Problem:

The client has master and standby configuration and connections are managed by pgpool (version 4.1.5) in the PostgreSQL (version 11.5) production environment. Recently the client faced a switchover/failover when an “idle_in_transaction” session was killed using “pg_terminate_backend” after connecting via pgpoolvip.

Process:

Step 1 – Initial investigation:

The expert team gathered the information and started the troubleshooting:

  • Configuration files: For both pgpool and PostgreSQL. This helped to identify any misconfigurations or incorrect settings that could be causing the issue.
  • Logs: The logs of pgpool and logs of the PostgreSQL master during the issue period when the switchover happened.
  • System resources: Requested information about the system resources, such as CPU, memory, and disk space usage.

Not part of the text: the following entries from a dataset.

(* ===== verification/Net.v ===== *)
(** * Addresses (package net)

    What the source uses of the standard library's address functions: [ParseIP],
    [ParseCIDR], [IPNet.Contains] and [SplitHostPort]. *)

From S2P Require Import Prelude GoStrings.

Open Scope Z_scope.

(** An address of [netip]: 4 bytes, or 16 bytes with a zone. *)
Inductive Addr := V4 (b : list Z) | V6 (b : list Z) (zone : bytes).

Definition is_dec (c : byte) : bool := byte_in "0" "9" c.

(** [parseIPv4Fields]: the loop, with the fields read so far, the value and the
    number of digits of the current one and the byte before. *)
Fixpoint ipv4_loop (fields : list Z) (val digLen : Z) (prev : option byte) (s : bytes) : option (list Z) :=
  match s with
  | [] => if (length fields <? 3)%nat then None else Some (fields ++ [val])
  | c :: s' =>
      if is_dec c then
        if (digLen =? 1) && (val =? 0) then None
        else
          let val := val * 10 + (bz c - 48) in
          if 255 <? val then None else ipv4_loop fields val (digLen + 1) (Some c) s'
      else if (c =b ".") then
        let first := match prev with None => true | Some p => (p =b ".") end in
        let last := match s' with [] => true | _ => false end in
        if first || last then None
        else if (length fields =? 3)%nat then None
        else ipv4_loop (fields ++ [val]) 0 0 (Some c) s'
      else None
  end.

Definition parseIPv4Fields (s : bytes) : option (list Z) := ipv4_loop [] 0 0 None s.

Definition hex_val (c : byte) : option Z :=
  if is_dec c then Some (bz c - 48)
  else if byte_in "a" "f" c then Some (bz c - 87)
  else if byte_in "A" "F" c then Some (bz c - 55)
  else None.

(** The hexadecimal group at the head: its value, how many digits it has and what
    follows; more than four digits or a value above 16 bits is an error. *)
Fixpoint hex_group (acc : Z) (off : nat) (s : bytes) : option (Z * nat * bytes) :=
  match s with
  | c :: s' =>
      match hex_val c with
      | Some d =>
          let acc := wrapU 32 (Z.shiftl acc 4 + d) in
          if (3 <? off)%nat || (65535 <? acc) then None else hex_group acc (S off) s'
      | None => Some (acc, off, s)
      end
  | [] => Some (acc, off, [])
  end.

(** The loop of [parseIPv6]: [ip] holds the bytes read so far, [ell] the position
    of the ellipsis. It ends with what is left of the input. *)
Fixpoint ipv6_loop (fuel : nat) (ip : list Z) (ell : option nat) (s : bytes) : option (list Z * option nat * bytes) :=
  match fuel with
  | O => Some (ip, ell, s)
  | S fuel' =>
      if (16 <=? length ip)%nat then Some (ip, ell, s)
      else
        '(acc, off, r) ← hex_group 0 0 s;
        if (off =? 0)%nat then None
        else
          match r with
          | c :: _ =>
              if (c =b ".") then
                if match ell with None => negb (length ip =? 12)%nat | Some _ => false end then None
                else if (16 <? length ip + 4)%nat then None
                else fields ← parseIPv4Fields s; Some (ip ++ fields, ell, [])
              else
                let ip := ip ++ [Z.shiftr acc 8; acc mod 256] in
                if negb (c =b ":") then None
                else
                  match tail r with
                  | [] => None
                  | (c1 :: r1) as r' =>
                      if (c1 =b ":") then
                        match ell with
                        | Some _ => None
                        | None =>
                            match r1 with
                            | [] => Some (ip, Some (length ip), [])
                            | _ => ipv6_loop fuel' ip (Some (length ip)) r1
                            end
                        end
                      else ipv6_loop fuel' ip ell r'
                  end
          | [] => Some (ip ++ [Z.shiftr acc 8; acc mod 256], ell, [])
          end
  end.

(** Filling in the groups that the ellipsis stands for. *)
Definition expand (ip : list Z) (ell : option nat) : option (list Z) :=
  match ell with
  | None => if (length ip <? 16)%nat then None else Some ip
  | Some k => if (length ip <? 16)%nat then Some (take k ip ++ replicate (16 - length ip) 0 ++ drop k ip) else None
  end.

Definition parseIPv6 (text : bytes) : option Addr :=
  '(s, zone) ← match IndexByte text "%" with
               | None => Some (text, [])
               | Some i => match drop (S i) text with [] => None | z => Some (take i text, z) end
               end;
  let '(ell, s) := if HasPrefix s $"::" then (Some 0%nat, drop 2 s) else (None, s) in
  match ell, s with
  | Some _, [] => Some (V6 (replicate 16 0) zone)
  | _, _ =>
      '(ip, ell, rest) ← ipv6_loop 9 [] ell s;
      match rest with
      | [] => ip ← expand ip ell; Some (V6 ip zone)
      | _ => None
      end
  end.

(** [netip.ParseAddr]: the first of [.], [:] and [%] decides. *)
Fixpoint addr_kind (s : bytes) : option byte :=
  match s with
  | [] => None
  | c :: s' => if (c =b ".") || (c =b ":") || (c =b "%") then Some c else addr_kind s'
  end.

Definition ParseAddr (s : bytes) : option Addr :=
  match addr_kind s with
  | Some c =>
      if (c =b ".") then b ← parseIPv4Fields s; Some (V4 b)
      else if (c =b ":") then parseIPv6 s
      else None
  | None => None
  end.

(** ** IP *)

(** A [net.IP] is a slice of 4 or 16 bytes. *)
Definition IP := list Z.

Definition v4InV6Prefix : list Z := replicate 10 0 ++ [255; 255].

Definition As16 (a : Addr) : IP := match a with V4 b => v4InV6Prefix ++ b | V6 b _ => b end.

Definition no_zone (a : Addr) : bool := match a with V6 _ (_ :: _) => false | _ => true end.

Definition ParseIP (s : bytes) : option IP :=
  a ← ParseAddr s; if no_zone a then Some (As16 a) else None.

Definition To4 (ip : IP) : option IP :=
  if (length ip =? 4)%nat then Some ip
  else if (length ip =? 16)%nat && bool_decide (take 12 ip = v4InV6Prefix) then Some (drop 12 ip)
  else None.

(** ** Networks *)

Record IPNet := { net_IP : IP; net_Mask : list Z }.

(** [dtoi]: the number at the head and how many digits it has; [None] from
    0xFFFFFF on and without a digit. *)
Fixpoint dtoi_loop (n : Z) (i : nat) (s : bytes) : option (Z * nat) :=
  match s with
  | c :: s' =>
      if is_dec c then
        let n := n * 10 + (bz c - 48) in
        if 16777215 <=? n then None else dtoi_loop n (S i) s'
      else if (i =? 0)%nat then None else Some (n, i)
  | [] => if (i =? 0)%nat then None else Some (n, i)
  end.

Definition dtoi (s : bytes) : option (Z * nat) := dtoi_loop 0 0 s.

Definition BitLen (a : Addr) : Z := match a with V4 _ => 32 | V6 _ _ => 128 end.

(** [CIDRMask]: the bytes of [ones] bits set, then zeros. *)
Fixpoint CIDRMask (ones : Z) (len : nat) : list Z :=
  match len with
  | O => []
  | S len' =>
      if 8 <=? ones then 255 :: CIDRMask (ones - 8) len'
      else (255 - Z.shiftr 255 ones) :: CIDRMask 0 len'
  end.

Definition and_bytes (a m : list Z) : list Z := zip_with Z.land a m.

(** [IP.Mask], on the arguments [ParseCIDR] gives it: a 16-byte address. *)
Definition Mask (ip : IP) (mask : list Z) : IP :=
  if (length mask =? 4)%nat then and_bytes (drop 12 ip) mask else and_bytes ip mask.

Definition ParseCIDR (s : bytes) : option (IP * IPNet) :=
  i ← IndexByte s "/";
  let mask := drop (S i) s in
  a ← ParseAddr (take i s);
  if negb (no_zone a) then None
  else
    '(n, k) ← dtoi mask;
    if negb (k =? length mask)%nat || (BitLen a <? n) then None
    else
      let m := CIDRMask n (Z.to_nat (BitLen a / 8)) in
      Some (As16 a, {| net_IP := Mask (As16 a) m; net_Mask := m |}).

Definition networkNumberAndMask (n : IPNet) : option (IP * list Z) :=
  let ip := match To4 (net_IP n) with Some b => Some b | None => if (length (net_IP n) =? 16)%nat then Some (net_IP n) else None end in
  ip ← ip;
  if (length (net_Mask n) =? 4)%nat then if (length ip =? 4)%nat then Some (ip, net_Mask n) else None
  else if (length (net_Mask n) =? 16)%nat then
    if (length ip =? 4)%nat then Some (ip, drop 12 (net_Mask n)) else Some (ip, net_Mask n)
  else None.

Definition IPNet_Contains (n : IPNet) (ip : IP) : bool :=
  match networkNumberAndMask n with
  | None => false
  | Some (nn, m) =>
      let ip := default ip (To4 ip) in
      (length ip =? length nn)%nat && bool_decide (and_bytes nn m = and_bytes ip m)
  end.

(** ** Host and port *)

Definition LastIndexByte (s : bytes) (c : byte) : option nat :=
  i ← IndexByte (reverse s) c; Some (length s - 1 - i)%nat.

Definition has_byte (c : byte) (s : bytes) : bool := match IndexByte s c with Some _ => true | None => false end.

Definition SplitHostPort (hostport : bytes) : option (bytes * bytes) :=
  i ← LastIndexByte hostport ":";
  '(host, j, k) ←
    match hostport with
    | c :: _ =>
        if (c =b "[") then
          e ← IndexByte hostport "]";
          if (S e =? length hostport)%nat then None
          else if (S e =? i)%nat then Some (drop 1 (take e hostport), 1%nat, S e)
          else None
        else if has_byte ":" (take i hostport) then None
        else Some (take i hostport, 0%nat, 0%nat)
    | [] => None
    end;
  if has_byte "[" (drop j hostport) then None
  else if has_byte "]" (drop k hostport) then None
  else Some (host, drop (S i) hostport).
(* ===== verification/Cache.v ===== *)
(** * Query cache (internal/cache/cache.go, normalize.go and invalidator.go)

    The cache as the source builds it: a map from keys to list elements, the list
    of elements in the order of their use, and the reverse index from tables to
    keys; elements live in a store. It implements a list of entries, most recently
    used first, on which the operations are evident. A method holds the lock
    throughout and is one step at the time [now]. *)

From S2P Require Import Prelude GoStrings Ast Rewriter.

Open Scope Z_scope.

Record entry := { e_key : Z; e_result : bytes; e_tables : list bytes; e_expiresAt : Time }.

Abbreviation loc := nat.

Record Cache := {
  elems : gmap loc entry;              (* the elements of the list *)
  next_loc : loc;
  items : gmap Z loc;
  evictList : list loc;                (* front first *)
  maxEntries : Z;
  ttl : Duration;
  maxSize : Z;
  tableIndex : gmap bytes (gset Z)
}.

Definition New (maxEntries : Z) (ttl : Duration) (maxSize : Z) : Cache :=
  {| elems := ∅; next_loc := 0; items := ∅; evictList := []; maxEntries := maxEntries; ttl := ttl; maxSize := maxSize; tableIndex := ∅ |}.

Definition with_list (c : Cache) (l : list loc) : Cache :=
  {| elems := elems c; next_loc := next_loc c; items := items c; evictList := l; maxEntries := maxEntries c; ttl := ttl c;
     maxSize := maxSize c; tableIndex := tableIndex c |}.

Definition with_index (c : Cache) (ti : gmap bytes (gset Z)) : Cache :=
  {| elems := elems c; next_loc := next_loc c; items := items c; evictList := evictList c; maxEntries := maxEntries c; ttl := ttl c;
     maxSize := maxSize c; tableIndex := ti |}.

(** ** Keys *)

Definition NSProxyWire : Z := 0.
Definition NSDataAPI : Z := 0xa5a5a5a5a5a5a5a5.
Definition NSExtended : Z := 0x5a5a5a5a5a5a5a5a.

Definition WithNamespace (key ns : Z) : Z := Z.lxor key ns.

(** FNV-1a on 64 bits (package hash/fnv). *)
Definition fnv_offset : Z := 14695981039346656037.
Definition fnv_prime : Z := 1099511628211.

Definition fnv_write (h : Z) (s : bytes) : Z :=
  fold_left (fun h b => wrapU 64 (Z.lxor h (bz b) * fnv_prime)) s h.

(** [params]: the string parameters; the others are not hashed. *)
Definition CacheKey (query : bytes) (params : list bytes) : Z := fold_left fnv_write params (fnv_write fnv_offset query).

Definition semanticCacheKeyFromTree `{RewriteDeps} (t : tree) (query : bytes) : Z :=
  match pg_deparse t with
  | None => CacheKey query []
  | Some deparsed => fnv_write fnv_offset deparsed
  end.

Definition SemanticCacheKey `{PgQuery, RewriteDeps} (query : bytes) : Z :=
  match pg_parse query with
  | None => CacheKey query []
  | Some t => semanticCacheKeyFromTree t query
  end.

(** ** The table index *)

Definition index_add (key : Z) (ti : gmap bytes (gset Z)) (table : bytes) : gmap bytes (gset Z) :=
  <[table := default ∅ (ti !! table) ∪ {[key]}]> ti.

Definition index_del (key : Z) (ti : gmap bytes (gset Z)) (table : bytes) : gmap bytes (gset Z) :=
  match ti !! table with
  | Some keys =>
      let keys := keys ∖ {[key]} in
      if decide (keys = ∅) then delete table ti else <[table := keys]> ti
  | None => ti
  end.

Definition updateTableIndex (c : Cache) (key : Z) (tables : list bytes) : Cache :=
  with_index c (fold_left (index_add key) tables (tableIndex c)).

Definition removeTableIndex (c : Cache) (key : Z) (tables : list bytes) : Cache :=
  with_index c (fold_left (index_del key) tables (tableIndex c)).

(** ** Operations *)

Definition without (l : loc) (ls : list loc) : list loc := filter (fun x => x <> l) ls.

Definition removeElement (c : Cache) (elem : loc) : Cache :=
  match elems c !! elem with
  | None => c
  | Some e =>
      let c :=
        {| elems := delete elem (elems c); next_loc := next_loc c; items := delete (e_key e) (items c);
           evictList := without elem (evictList c); maxEntries := maxEntries c; ttl := ttl c; maxSize := maxSize c;
           tableIndex := tableIndex c |} in
      removeTableIndex c (e_key e) (e_tables e)
  end.

Definition MoveToFront (c : Cache) (elem : loc) : Cache := with_list c (elem :: without elem (evictList c)).

Definition evictOldest (c : Cache) : Cache :=
  match List.rev (evictList c) with
  | elem :: _ => removeElement c elem
  | [] => c
  end.

Definition Get (now : Time) (c : Cache) (key : Z) : option bytes * Cache :=
  match items c !! key with
  | None => (None, c)
  | Some elem =>
      match elems c !! elem with
      | None => (None, c)
      | Some e =>
          if e_expiresAt e <? now then (None, removeElement c elem)
          else (Some (e_result e), MoveToFront c elem)
      end
  end.

Definition new_entry (now : Time) (c : Cache) (key : Z) (result : bytes) (tables : list bytes) : entry :=
  {| e_key := key; e_result := result; e_tables := tables; e_expiresAt := now + ttl c |}.

Definition put_entry (c : Cache) (elem : loc) (e : entry) : Cache :=
  {| elems := <[elem := e]> (elems c); next_loc := next_loc c; items := items c; evictList := evictList c;
     maxEntries := maxEntries c; ttl := ttl c; maxSize := maxSize c; tableIndex := tableIndex c |}.

Definition push_front (c : Cache) (e : entry) : Cache :=
  {| elems := <[next_loc c := e]> (elems c); next_loc := S (next_loc c); items := <[e_key e := next_loc c]> (items c);
     evictList := next_loc c :: evictList c; maxEntries := maxEntries c; ttl := ttl c; maxSize := maxSize c; tableIndex := tableIndex c |}.

Definition too_large (c : Cache) (result : bytes) : bool := (0 <? maxSize c) && (maxSize c <? Z.of_nat (length result)).
Definition full (c : Cache) (n : nat) : bool := (0 <? maxEntries c) && (maxEntries c <=? Z.of_nat n).

Definition Set_ (now : Time) (c : Cache) (key : Z) (result : bytes) (tables : list bytes) : Cache :=
  if too_large c result then c
  else
    match items c !! key with
    | Some elem =>
        let c := MoveToFront c elem in
        match elems c !! elem with
        | None => c
        | Some e =>
            let c := removeTableIndex c key (e_tables e) in
            updateTableIndex
              (put_entry c elem {| e_key := e_key e; e_result := result; e_tables := tables; e_expiresAt := now + ttl c |}) key tables
        end
    | None =>
        let c := if full c (length (evictList c)) then evictOldest c else c in
        updateTableIndex (push_front c (new_entry now c key result tables)) key tables
    end.

(** [order]: the keys in the order the iteration takes; removing an element takes
    only its own key out of the set that is iterated. *)
Definition InvalidateTable (order : gset Z -> list Z) (c : Cache) (table : bytes) : Cache :=
  match tableIndex c !! table with
  | None => c
  | Some keys =>
      let c := fold_left (fun c key => match items c !! key with Some elem => removeElement c elem | None => c end) (order keys) c in
      with_index c (delete table (tableIndex c))
  end.

Definition FlushAll (c : Cache) : Cache :=
  {| elems := ∅; next_loc := next_loc c; items := ∅; evictList := []; maxEntries := maxEntries c; ttl := ttl c;
     maxSize := maxSize c; tableIndex := ∅ |}.

Definition Len (c : Cache) : nat := length (evictList c).

(** ** Invalidation between instances *)

(** The payload that [Publish] sends, and what the subscriber does with one. *)
Definition publish_payload (tables : list bytes) : bytes := Join tables $",".
Definition flush_payload : bytes := $"*".

Definition handleMessage (order : gset Z -> list Z) (c : Cache) (payload : bytes) : Cache :=
  if bool_decide (payload = $"*") then FlushAll c
  else
    fold_left (fun c table =>
      let table := TrimSpace table in
      match table with [] => c | _ => InvalidateTable order c table end) (Split1 payload ",") c.

(** ** Specification: entries in the order of their use *)

Definition without_key (key : Z) (es : list entry) : list entry := filter (fun e => e_key e <> key) es.

Definition find_key (key : Z) (es : list entry) : option entry := List.find (fun e => bool_decide (e_key e = key)) es.

Definition spec_get (now : Time) (es : list entry) (key : Z) : option bytes * list entry :=
  match find_key key es with
  | None => (None, es)
  | Some e => if e_expiresAt e <? now then (None, without_key key es) else (Some (e_result e), e :: without_key key es)
  end.

(** Storing puts the entry in front, in place of the old one of its key, or else
    of the least recently used one when the cache is full. *)
Definition spec_set (c : Cache) (now : Time) (es : list entry) (key : Z) (result : bytes) (tables : list bytes) : list entry :=
  if too_large c result then es
  else
    let e := new_entry now c key result tables in
    match find_key key es with
    | Some _ => e :: without_key key es
    | None => e :: (if full c (length es) then take (length es - 1) es else es)
    end.

Definition spec_invalidate (table : bytes) (es : list entry) : list entry := filter (fun e => table ∉ e_tables e) es.

(** The entries of a cache. *)
Definition view (c : Cache) : list entry := omap (fun l => elems c !! l) (evictList c).

(** ** Well-formed caches *)

Definition norm (ks : gset Z) : option (gset Z) := if decide (ks = ∅) then None else Some ks.

Definition keys_of (table : bytes) (es : list entry) : gset Z :=
  list_to_set (e_key <$> filter (fun e => table ∈ e_tables e) es).

Record wf (c : Cache) : Prop := {
  wf_nodup : NoDup (evictList c);
  wf_elems : forall l, l ∈ evictList c <-> is_Some (elems c !! l);
  wf_items : forall k l, items c !! k = Some l <-> exists e, elems c !! l = Some e /\ e_key e = k;
  wf_fresh : forall l, is_Some (elems c !! l) -> (l < next_loc c)%nat;
  wf_index : forall t, tableIndex c !! t = norm (keys_of t (view c))
}.

Lemma elem_of_view c e : wf c -> e ∈ view c <-> exists l, elems c !! l = Some e.
Proof.
  intros Hwf. unfold view. rewrite list_elem_of_omap. split; [intros (l & _ & ?); eauto|].
  intros [l Hl]. exists l. split; [|done]. apply (wf_elems c Hwf). eauto.
Qed.

Lemma elem_of_keys_of t es k : k ∈ keys_of t es <-> exists e, e ∈ es /\ e_key e = k /\ t ∈ e_tables e.
Proof.
  unfold keys_of. rewrite elem_of_list_to_set, list_elem_of_fmap. setoid_rewrite list_elem_of_filter.
  split; [intros (e & -> & ? & ?)|intros (e & ? & <- & ?)]; eauto.
Qed.

Lemma same_key_same_loc c l l' e e' :
  wf c -> elems c !! l = Some e -> elems c !! l' = Some e' -> e_key e = e_key e' -> l = l'.
Proof.
  intros Hwf Hl Hl' E. assert (items c !! e_key e = Some l) as H1 by (apply (wf_items c Hwf); eauto).
  assert (items c !! e_key e = Some l') as H2 by (apply (wf_items c Hwf); eauto). congruence.
Qed.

This helped to identify any resource-related issues that could be causing the issue.
  • Versions: Asked to provide the versions of PostgreSQL and pgpool being used.
  • Current State of the Client’s PostgreSQL Environment.
  • Step 2 – Further investigation:

    The expert team found that:

  • The described issue highlights a problematic behavior in pgpool where terminating sessions directly on the master server, rather than through pgpool, leads to unintended consequences.
  • When pgpool detects abrupt termination of connections, it misinterprets this as a master server failure, triggering a failover process.
  • To avoid this problem, sessions should always be terminated through pgpool, ensuring proper handling of connections and preventing unnecessary failovers. This emphasizes the importance of following recommended procedures for session management in systems utilizing pgpool to maintain stability and reliability.
  • Solution:

    After a detailed investigation of the information, the expert team provided to the client the next instruction:

    Connect to the database via pgpool and terminate the session. As for the reason when pgpool sees that its connections are suddenly killed, it concludes that the master server is failing and performs a failover. (more information in the link: https://postgrespro.com/list/thread-id/2559842)

    Conclusion:

    The switchover/failover in the client’s PostgreSQL production environment occurred because terminating “idle_in_transaction” sessions directly through the master server caused pgpool to misinterpret these actions as server failure. The issue was resolved by adhering to recommended procedures for session management, ensuring all session terminations are handled through pgpool. Following this approach, as detailed in the solution provided by the expert team, prevented unnecessary failovers and stabilized the system.